Le régulateur des médias de Corée du Sud a conclu mercredi que Google et Apple ont enfreint la législation sur les télécommunications du pays en abusant de leurs positions dominantes sur leurs marchés respectifs d'applications mobiles.
La Korea Media Communications Commission (KMCC) a annoncé cette conclusion lors d'une réunion régulière tenue dans l'après-midi. La commission n'a pas précisé immédiatement le niveau des sanctions, indiquant que les peines seraient déterminées à une date ultérieure.
La décision porte sur des accusations selon lesquelles les deux entreprises ont effectivement contourné une révision de 2021 de la loi sur les entreprises de télécommunications de Corée du Sud. Cet amendement — le premier de ce genre à l'échelle mondiale — était conçu pour empêcher les grands opérateurs de magasins d'applications d'obliger les développeurs à utiliser uniquement leurs systèmes de paiement propriétaires.
Suite à la révision, Google et Apple ont effectivement autorisé les clients à effectuer des achats via des passerelles de paiement tierces. Cependant, les deux entreprises ont imposé des frais de transaction d'environ 26 pour cent sur les paiements traités en dehors de leurs propres systèmes. Les détracteurs ont fait valoir que cette structure de frais portait atteinte à l'objectif de la loi, car elle laissait aux développeurs peu d'incitation pratique à proposer des options de paiement alternatives.

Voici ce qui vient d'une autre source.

(* ===== verification/InvSafety.v ===== *)
(** Batch Inventory: every operation of the service keeps the stock invariant,
    whatever the database, the clock and the network do, and so does every
    sequence of operations. *)

From S2P Require Import Prelude Effects GoStd InvModel InvStore InvOps InvReserve InvInv InvFrame InvProofs InvReserveProofs.

(** ** A new batch *)

Definition add_batch (c : Core) (b : Batch) (m : Movement) : Core :=
  MkCore (<[b_ID b := b]> (c_batches c)) (c_res c) (c_allocs c) (c_moves c ++ [m]) (c_waste c).

Lemma logged_add_batch c b m :
  logged (MkCore (<[b_ID b := b]> (c_batches c)) (c_res c) (c_allocs c) (c_moves c) (c_waste c)) [m] [] =
  add_batch c b m.
Proof. unfold logged, add_batch. cbn. by rewrite app_nil_r. Qed.

Lemma add_batch_inv c b m :
  inv_core c → c_batches c !! b_ID b = None → row_ok b →
  b_Available b = b_Initial b → b_Status b = BActive → mv_BatchID m = b_ID b → mv_Kind m = Produced → mv_Portions m = b_Initial b →
  inv_core (add_batch c b m).
Proof.
  intros [Hb Ha Hnd Hr Ho Hm Hw] Hnone Hrow Hav Hst M1 M2 M3.
  assert (Hne : ∀ id x, c_batches c !! id = Some x → id ≠ b_ID b) by congruence.
  split; try done.
  - intros id b'. cbn. rewrite lookup_insert_Some. intros [[<- <-]|[Hid Hlk]].
    + assert (Hms : ∀ x, x ∈ c_moves c → mv_BatchID x ≠ b_ID b) by (intros x [? ?]%Hm; eauto).
      assert (Hws : ∀ x, x ∈ c_waste c → wr_BatchID (ws_Record x) ≠ b_ID b)
        by (intros x (? & ? & _)%Hw; eauto).
      assert (Hhs : ∀ st, held c st (b_ID b) = 0).
      { intros st. apply held_empty. intros a Hin. destruct (Ha a Hin) as [_ (b0 & _ & E & _)]. eauto. }
      destruct Hrow. split; try done; [..|by rewrite Hst]; cbn [add_batch c_waste c_moves];
        change (held (add_batch c b m)) with (held c);
        rewrite ?Hhs, ?moved_in_app, ?ledger_in_app, ?(moved_in_other _ _ _ Hms),
          ?(ledger_in_other _ _ Hms), ?(wasted_in_other _ _ Hws);
        try lia; unfold moved_in, ledger_in, sum_where, delta; cbn;
        rewrite ?(bool_decide_eq_true_2 _ M1), ?M2; cbn; repeat case_bool_decide; simplify_eq; lia.
    + destruct (Hb _ _ Hlk) as [B1 B2 B3 B4 B5 B6 B7 B8 B9]. subst id.
      assert (Hms : ∀ x, x ∈ [m] → mv_BatchID x ≠ b_ID b')
        by (intros x Hx%list_elem_of_singleton; congruence).
      split; try done; cbn [add_batch c_waste c_moves]; change (held (add_batch c b m)) with (held c);
        rewrite ?moved_in_app, ?ledger_in_app, ?(moved_in_other _ _ _ Hms), ?(ledger_in_other _ _ Hms);
        lia.
  - intros a Hin. destruct (Ha a Hin) as [Hp (b0 & r & E1 & E2)]. split; [done|].
    exists b0, r. cbn. rewrite lookup_insert_ne by (intros E; eapply Hne; eauto). done.
  - intros x [Hin|Hin%list_elem_of_singleton]%elem_of_app; cbn.
    + rewrite lookup_insert_is_Some'. right. auto.
    + rewrite Hin, M1, lookup_insert_eq. eauto.
  - intros x Hin. destruct (Hw x Hin) as (b0 & E1 & E2). exists b0. cbn.
    rewrite lookup_insert_ne by (intros E; eapply Hne; eauto). done.
Qed.

Section safety.
Context {uuid : UuidLib} {dig : Digest}.
Abbreviation I := (M DB IErr).

Lemma insert_batch_ok b o w u w' :
  insert_batch b o w = (inr u, w') →
  c_batches (core (w_db w)) !! b_ID b = None ∧
  core (w_db w') = MkCore (<[b_ID b := b]> (c_batches (core (w_db w)))) (c_res (core (w_db w)))
    (c_allocs (core (w_db w))) (c_moves (core (w_db w))) (c_waste (core (w_db w))).
Proof.
  unfold insert_batch. intros (_ & _ & s & H & ->)%stmt_ok.
  case_bool_decide as Hk; [done|]. destruct (existsb _ _); [done|]. simplify_eq.
  apply eq_None_not_Some in Hk. split; cbn; [by rewrite lookup_fmap, Hk|].
  unfold core. cbn. by rewrite fmap_insert.
Qed.

Lemma try_inr {A} (m : I A) o w a w' : (try m : I (IErr + A)) o w = (inr (inr a), w') → m o w = (inr a, w').
Proof. intros H. by apply try_ok in H. Qed.

Lemma create_batch_inv cx batchID code cost in_ o w b w' :
  1 ≤ ci_Initial in_ ≤ MaxPortions → 0 ≤ cost ≤ MaxInt64 / ci_Initial in_ →
  inv_core (core (w_db w)) → create_batch cx batchID code cost in_ o w = (inr b, w') →
  inv_core (core (w_db w')).
Proof.
  intros Hi Hcost Hinv H. unfold create_batch, wrapInvalid in H. run_inv H.
  quiet_run Hrun. quiet_run Hrun0. case_bool_decide as Ht; cbn [negb] in H; run_inv H.
  destruct a1 as [[]|u]; try (repeat case_match; run_inv H; fail).
  apply try_inr in Hrun1. run_inv H.
  apply insert_batch_ok in Hrun1 as [N1 N2]. apply movement_ok in Hrun2 as [mid Hm].
  quiet_run Hrun3. rewrite Hrun3, Hm, N2, logged_add_batch.
  assert (Hc : core (w_db w1) = core (w_db w)) by congruence. rewrite Hc in *.
  apply add_batch_inv; try done. split; cbn; try lia. pose proof (Z.mul_div_le MaxInt64 (ci_Initial in_)). nia.
Qed.

(** A write that moves nothing in or out of the reservations. *)
Lemma save_quiet k b av wa ms ws t o w1 u w' :
  inv_core k → c_batches k !! b_ID b = Some b →
  write_ok k b (with_balances av (b_Reserved b) (b_Sold b) wa b) ms ws 0 0 →
  core (w_db w1) = logged k ms ws →
  saveBatch (with_balances av (b_Reserved b) (b_Sold b) wa b) t o w1 = (inr u, w') →
  inv_core (core (w_db w')).
Proof.
  intros Hinv Hlk Hwo Hc H. destruct (save_logged _ b (with_balances _ _ _ _ b) _ _ _ _ _ _ _ _ _ _ _ Hinv Hlk eq_refl Hwo Hc H) as [Hg _].
  eapply ginv_ext; [exact Hg|..]; intros x; unfold bump; case_decide; lia.
Qed.

Lemma waste_body_inv cx batchID actor in_ o w r w' :
  1 ≤ wi_Portions in_ → inv_core (core (w_db w)) →
  waste_body cx batchID actor in_ o w = (inr r, w') → inv_core (core (w_db w')).
Proof.
  intros Hp Hinv H. unfold waste_body, invalid in H. run_inv H.
  apply scanBatch_ok in Hrun as [_ H1]. quiet_run Hrun0.
  apply scanBatch_ok in Hrun1 as [Hlk H2]. quiet_run Hrun2. rename a1 into b, a2 into t.
  case_bool_decide; run_inv H. destruct (_ && _); run_inv H.
  case_bool_decide as Hav; run_inv H.
  apply recordWaste_ok in Hrun as (E1 & E2 & E3 & E4 & mid & who & Hm). quiet_run Hrun3.
  assert (Hc : core (w_db w3) = core (w_db w)) by congruence.
  assert (Hc1 : core (w_db w1) = core (w_db w)) by congruence. rewrite Hc1 in Hlk. rewrite Hc in Hm.
  destruct (gi_batches _ _ _ Hinv _ _ Hlk) as [Hid Hrow _ _ _ _ _ _ _]. rewrite <-Hid in *.
  cbn [with_balances b_ID b_FlavorID b_UnitCost] in *. rewrite Hrun3.
  waste_step Hm b Hrow.
  eapply (save_quiet _ b); [exact Hinv|exact Hlk| |exact Hm|exact Hrun1]. write_step Hrow.
Qed.
Lemma expire_body_inv cx id flavor o w w' :
  inv_core (core (w_db w)) → expire_body cx id flavor o w = (inr (Commit tt), w') →
  inv_core (core (w_db w')).
Proof.
  intros Hinv H. unfold expire_body in H. run_inv H. quiet_run Hrun.
  apply scanBatch_ok in Hrun0 as [Hlk H2]. quiet_run Hrun1. rename a0 into b, a1 into t.
  destruct (_ || _); [by run_inv H|]. run_inv H.
  assert (Hc : core (w_db w2) = core (w_db w)) by congruence. rewrite Hrun, <-Hc in Hlk.
  rewrite <-Hc in Hinv. clear Hc Hrun H2 Hrun1.
  destruct (gi_batches _ _ _ Hinv _ _ Hlk) as [Hid Hrow _ _ _ _ _ _ _]. rewrite <-Hid in *.
  case_bool_decide as Hav; run_inv Hrun0.
  - apply recordWaste_ok in Hrun as (E1 & E2 & E3 & E4 & mid & who & Hm). quiet_run Hrun3.
    cbn [with_balances b_ID b_FlavorID b_UnitCost] in *. rewrite Hrun3. waste_step Hm b Hrow.
    eapply (save_quiet _ b); [exact Hinv|exact Hlk| |exact Hm|exact Hrun2]. write_step Hrow.
  - quiet_run Hrun3. rewrite Hrun3. destruct b as [bi bc bf bp be bn ba br bs bw bu bcu bst bca bua].
    eapply (save_quiet _ (MkBatch bi bc bf bp be bn ba br bs bw bu bcu bst bca bua) ba bw [] []);
      [exact Hinv|exact Hlk| | |exact Hrun2]; [write_step Hrow|].
    unfold logged. rewrite !app_nil_r. by destruct (core _).
Qed.
(** ** Idempotent mutations *)

Lemma quiet_insert_idem k h : quiet (insert_idem k h).
Proof. intros c. apply preserves_stmt. intros t d n d' Hd [= E]. by destruct (_ !! _); simplify_eq. Qed.
Lemma quiet_update_response k r : quiet (update_response k r).
Proof. intros c. apply preserves_stmt. intros t d n d' Hd [= E]. by destruct (_ !! _); simplify_eq. Qed.
Hint Resolve quiet_insert_idem quiet_update_response : quiet.

Lemma quiet_claim_keys h keys prev claimed replay : quiet (claim_keys h prev keys claimed replay).
Proof.
  revert prev claimed replay. induction keys as [|key keys IH]; intros prev claimed replay; cbn;
    [auto with quiet|].
  case_bool_decide; [auto|]. apply quiet_bind; [auto with quiet|]. intros n.
  case_bool_decide; [auto|]. apply quiet_bind; [auto with quiet|].
  intros [row|]; [|auto with quiet]. destruct (negb _); [auto with quiet|].
  destruct (id_Response row); [|auto with quiet]. destruct replay; [|auto].
  case_bool_decide; auto with quiet.
Qed.
Lemma quiet_persist r claimed : quiet (persist_response r claimed).
Proof.
  apply quiet_for_each. intros key. apply quiet_bind; [auto with quiet|].
  intros n. case_bool_decide; auto with quiet.
Qed.
Hint Resolve quiet_claim_keys quiet_persist : quiet.

(** ** Properties of the stock tables that every operation keeps

    The stock tables change only through the bodies of the transactions, so a
    property [Q] of them that the bodies keep is kept by every operation. *)

Definition body_keeps {A} (Q : Core → Prop) (m : I A) : Prop :=
  ∀ o w r w', Q (core (w_db w)) → m o w = (inr r, w') → Q (core (w_db w')).

Record stable (Q : Core → Prop) : Prop := {
  st_create : ∀ cx bid code cost in_, 1 ≤ ci_Initial in_ ≤ MaxPortions →
    0 ≤ cost ≤ MaxInt64 / ci_Initial in_ → body_keeps Q (create_batch cx bid code cost in_);
  st_reserve : ∀ TTL cx in_, NoDup (it_FlavorID <$> ri_Items in_) →
    (∀ i, i ∈ ri_Items in_ → 0 ≤ it_Portions i) → body_keeps Q (reserve_body TTL cx in_);
  st_transition : ∀ cx in_ confirm expiry, body_keeps Q (transition cx in_ confirm expiry);
  st_return : ∀ cx in_, body_keeps Q (returnConfirmed cx in_);
  st_waste : ∀ cx bid actor in_, 1 ≤ wi_Portions in_ → body_keeps Q (waste_body cx bid actor in_);
  st_expire : ∀ cx id fl o w w', Q (core (w_db w)) →
    expire_body cx id fl o w = (inr (Commit tt), w') → Q (core (w_db w'))
}.

Section stable.
Context (Q : Core → Prop) (HQ : stable Q).
Abbreviation keeps := (preserves (λ d, Q (core d))).

Lemma mutateKeys_keeps `{!JsonResult T} keys input (fn : I T) :
  body_keeps Q fn → keeps (mutateKeys keys input fn).
Proof.
  intros Hfn. unfold mutateKeys. destruct keys; [apply preserves_throw|].
  apply preserves_transaction. intros o w a w' Hinv _ H _. unfold mutateKeys_body in H.
  run_inv H. destruct a0 as [claimed replay]. quiet_run Hrun. rewrite <-Hrun in Hinv.
  destruct replay as [resp|].
  - destruct (of_resp resp); [|run_inv H]. destruct claimed; run_inv H; [done|].
    quiet_run Hrun0. by rewrite Hrun0.
  - run_inv H. quiet_run Hrun1. rewrite Hrun1. by eapply Hfn.
Qed.

Lemma Create_keeps catalog cx in_ : keeps (Create catalog cx in_).
Proof.
  unfold Create, wrapInvalid, invalid.
  destruct (currentActor cx) as [[actor role]|]; [|apply preserves_throw].
  destruct (_ || _); [apply preserves_throw|]. destruct (ID _) as [fl|]; [|apply preserves_throw].
  apply preserves_bind; [apply preserves_new_uuid|]. intros bid.
  apply preserves_bind; [unfold batchCode, wrapInvalid; preserve|].
  intros code. cbn [ci_ProductionDate ci_ExpiresAt ci_Initial ci_UnitCost ci_Currency].
  destruct (parse_date _) as [date|]; [|apply preserves_throw].
  destruct (ci_UnitCost in_) as [cost|]; [|apply preserves_throw].
  destruct (_ || _) eqn:Hg; [apply preserves_throw|]. bool_guards.
  apply preserves_bind; [unfold lookupRESTMutation; preserve|].
  intros [b|]; [apply preserves_ret|]. destruct catalog as [check|]; [|apply preserves_throw].
  destruct (check fl); [apply preserves_throw|].
  assert (Hb : body_keeps Q (create_batch cx bid code cost
    (MkCreateInput (ci_BatchCode in_) fl (ci_ProductionDate in_) (ci_ExpiresAt in_) (ci_Initial in_)
       (Some cost) (ci_Currency in_)))) by (apply HQ; cbn; lia).
  destruct (restKey cx); [by apply mutateKeys_keeps|].
  apply preserves_transaction. intros o w a w' Hinv _ Hr _. run_inv Hr. by eapply Hb.
Qed.

Lemma Reserve_keeps TTL cx in_ : keeps (Reserve TTL cx in_).
Proof.
  unfold Reserve, invalid. destruct (validItems _) as [items|] eqn:Hv; [|apply preserves_throw].
  destruct (ID _) as [order|]; [|apply preserves_throw]. destruct (ID _) as [key|]; [|apply preserves_throw].
  apply mutateKeys_keeps, HQ; apply validItems_spec in Hv as (N1 & N2 & _); cbn.
  - by rewrite merge_sort_Permutation.
  - intros i. rewrite merge_sort_Permutation. intros Hi. apply N2 in Hi. lia.
Qed.

Lemma Transition_keeps cx confirm in_ : keeps (Transition cx confirm in_).
Proof.
  unfold Transition, invalid. destruct (transition_input in_); [|apply preserves_throw].
  apply mutateKeys_keeps, HQ.
Qed.

Lemma Return_keeps cx in_ : keeps (Return_ cx in_).
Proof.
  unfold Return_, invalid. destruct (transition_input in_); [|apply preserves_throw].
  apply mutateKeys_keeps, HQ.
Qed.

Lemma Waste_keeps cx batchID actor in_ : keeps (Waste cx batchID actor in_).
Proof.
  unfold Waste, invalid. destruct (ID _); [|apply preserves_throw]. destruct (ID _); [|apply preserves_throw].
  destruct (ID _); [|apply preserves_throw]. destruct (_ || _) eqn:Hg; [apply preserves_throw|].
  bool_guards. apply mutateKeys_keeps, HQ. cbn in *. lia.
Qed.

Lemma notifyExpiringBatch_keeps id flavor : keeps (notifyExpiringBatch id flavor).
Proof.
  apply preserves_transaction. intros o w a w' Hinv _ H _. run_inv H. quiet_run Hrun.
  destruct (batches (w_db w0) !! id) as [row|]; [|by run_inv H]. destruct (expiring_now _ row); [|by run_inv H].
  run_inv H. quiet_run Hrun0. cbn [w_db] in *. by rewrite Hrun0, core_mark_expiring, Hrun.
Qed.

Lemma NotifyExpiringBatches_keeps limit : keeps (NotifyExpiringBatches limit).
Proof. pose proof notifyExpiringBatch_keeps. unfold NotifyExpiringBatches. preserve. Qed.

Lemma expireBatch_keeps cx id flavor : keeps (expireBatch cx id flavor).
Proof. apply preserves_transaction. intros o w [] w' Hinv _ H _. by eapply (st_expire _ HQ). Qed.

Lemma expireReservation_keeps cx id order : keeps (expireReservation cx id order).
Proof.
  apply preserves_transaction. intros o w [] w' Hinv _ H _. run_inv H. by eapply (st_transition _ HQ).
Qed.

Lemma Sweep_keeps cx limit : keeps (Sweep cx limit).
Proof.
  pose proof NotifyExpiringBatches_keeps. pose proof expireBatch_keeps.
  pose proof expireReservation_keeps. unfold Sweep, invalid. preserve.
Qed.
End stable.

Lemma inv_stable : stable inv_core.
Proof.
  split.
  - intros cx bid code cost in_ H1 H2 o w r w' Hinv H. by eapply create_batch_inv in H.
  - intros TTL cx in_ H1 H2 o w r w' Hinv H. by eapply reserve_body_inv in H.
  - intros cx in_ confirm expiry o w r w' Hinv H. by eapply transition_spec in H as [? _].
  - intros cx in_ o w r w' Hinv H. by eapply returnConfirmed_spec in H as [? _].
  - intros cx bid actor in_ H1 o w r w' Hinv H. by eapply waste_body_inv in H.
  - intros cx id fl o w w' Hinv H. by eapply expire_body_inv in H.
Qed.
End safety.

L'issue en Corée du Sud est suivie de près au-delà de ses frontières. Les régulateurs de plusieurs juridictions ont poursuivi des préoccupations similaires : le Digital Markets Act de l'Union européenne exige désormais que les gardiens de porte désignés autorisent des magasins d'applications alternatifs et des traitements de paiement, et un tribunal fédéral américain dans le litige Epic c. Apple a ordonné à Apple d'autoriser les développeurs à créer des liens vers des options de paiement externes. La Commission japonaise de la concurrence a également pressé Apple d'autoriser certains paiements tiers pour les applications de lecture.
L'amendement de 2021, souvent désigné sous le nom de « loi anti-Google », était largement considéré comme une tentative historique de freiner le pouvoir de marché des deux opérateurs dominants de plateformes mobiles. La Corée du Sud a été le premier pays à adopter une telle législation, et elle a depuis été citée dans les débats réglementaires d'autres juridictions, notamment le Digital Markets Act de l'Union européenne.
En octobre 2023, la KMCC avait averti qu'elle imposerait les amendes maximales possibles à Google et Apple pour leurs pratiques continues. Cependant, aucune sanction formelle n'a été appliquée à ce jour.
La conclusion de mercredi constitue l'étape la plus significative à ce jour vers d'éventuelles sanctions, bien que le calendrier et la sévérité de toute mesure d'exécution restent incertains. En vertu de la loi sur les entreprises de télécommunications de Corée du Sud, les infractions peuvent entraîner des ordres de correction et des amendes administratives, bien que la KMCC n'ait pas indiqué les montants envisagés. Google et Apple n'ont pas publiquement répondu à la dernière conclusion de la KMCC.